→ Work item
Keeping every word the same, return the listing from its first line until the line holding "Proof. by destruct code. Qed." has been returned as well.

→ Information provided
(** A directory that holds something exists. *)
Lemma listed_directory_exists (dir name : string) (s : state) :
  name ∈ listing dir s -> directory_exists dir s = true.
Proof.
  intros Hin. unfold directory_exists. apply orb_true_iff. right.
  apply negb_true_iff, bool_decide_eq_false. intros Hnil.
  rewrite Hnil in Hin. by apply elem_of_nil in Hin.
Qed.

(** A directory known to exist under the spelling that [os.path.join]
    gives it exists. *)
Lemma known_directory_exists (dir : string) (s : state) :
  Py.os_path_join dir "" ∈ directories s -> directory_exists dir s = true.
Proof.
  intros Hin. unfold directory_exists. apply orb_true_iff. left.
  apply bool_decide_eq_true, list_elem_of_fmap. exists (Py.os_path_join dir "").
  split; [|by apply elem_of_elements].
  symmetry. apply os_path_join_prefix.
Qed.

(** Every catalog code makes a plain file name whose stem is the code. *)
Lemma catalog_codes_make_pack_names (code : string) :
  code ∈ Py.dict_keys _languages ->
  stem (code +:+ ".traineddata") = code /\
  Py.contains_char "/" (code +:+ ".traineddata") = false.
Proof.
  rewrite languages_keys. revert code. apply Forall_forall.
  apply (bool_decide_unpack _). by vm_compute.
Qed.

Lemma pack_name_nonempty (code : string) : code +:+ ".traineddata" <> "".
Proof. by destruct code. Qed.

Lemma pack_name_plain (code : string) :
  Py.contains_char "/" code = false ->
  Py.contains_char "/" (code +:+ ".traineddata") = false.
Proof. intros Hcode. by rewrite contains_char_append, Hcode. Qed.

(** The pack path of a code without a separator: the directory prefix
    followed by the pack name. *)
Lemma pack_path_plain (code : string) :
  Py.contains_char "/" code = false ->
  Py.os_path_join tessdata_dir (code +:+ ".traineddata")
  = Py.os_path_join tessdata_dir "" +:+ (code +:+ ".traineddata") /\
  Py.directory_prefix (Py.os_path_join tessdata_dir (code +:+ ".traineddata"))
  = Py.os_path_join tessdata_dir "".
Proof.
  intros Hcode. pose proof (pack_name_plain code Hcode) as Hname.
  assert (Py.os_path_join tessdata_dir (code +:+ ".traineddata")
          = Py.os_path_join tessdata_dir "" +:+ (code +:+ ".traineddata")) as Hpath.
  { by rewrite os_path_join_relative by by apply startswith_contains. }
  split; [exact Hpath|]. rewrite Hpath.
  destruct (os_path_join_prefix tessdata_dir) as [[Hnil|Hend] _].
  - rewrite Hnil. simpl. by apply directory_prefix_absent.
  - by apply directory_prefix_append.
Qed.

(** A pack file in the data directory is listed under its name. *)
Lemma pack_file_is_listed (code : string) (s : state) :
  Py.contains_char "/" code = false ->
  is_Some (files s !! Py.os_path_join tessdata_dir (code +:+ ".traineddata")) ->
  code +:+ ".traineddata" ∈ listing tessdata_dir s.
Proof.
  intros Hcode Hfile. apply elem_of_listing.
  exists (Py.os_path_join tessdata_dir (code +:+ ".traineddata")).
  split; [by left|].
  rewrite (proj1 (pack_path_plain code Hcode)).
  apply entry_under_file; [apply pack_name_nonempty|by apply pack_name_plain].
Qed.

→ Exercise output
(** A directory that holds something exists. *)
Lemma listed_directory_exists (dir name : string) (s : state) :
  name ∈ listing dir s -> directory_exists dir s = true.
Proof.
  intros Hin. unfold directory_exists. apply orb_true_iff. right.
  apply negb_true_iff, bool_decide_eq_false. intros Hnil.
  rewrite Hnil in Hin. by apply elem_of_nil in Hin.
Qed.

(** A directory known to exist under the spelling that [os.path.join]
    gives it exists. *)
Lemma known_directory_exists (dir : string) (s : state) :
  Py.os_path_join dir "" ∈ directories s -> directory_exists dir s = true.
Proof.
  intros Hin. unfold directory_exists. apply orb_true_iff. left.
  apply bool_decide_eq_true, list_elem_of_fmap. exists (Py.os_path_join dir "").
  split; [|by apply elem_of_elements].
  symmetry. apply os_path_join_prefix.
Qed.

(** Every catalog code makes a plain file name whose stem is the code. *)
Lemma catalog_codes_make_pack_names (code : string) :
  code ∈ Py.dict_keys _languages ->
  stem (code +:+ ".traineddata") = code /\
  Py.contains_char "/" (code +:+ ".traineddata") = false.
Proof.
  rewrite languages_keys. revert code. apply Forall_forall.
  apply (bool_decide_unpack _). by vm_compute.
Qed.

Lemma pack_name_nonempty (code : string) : code +:+ ".traineddata" <> "".
Proof. by destruct code. Qed.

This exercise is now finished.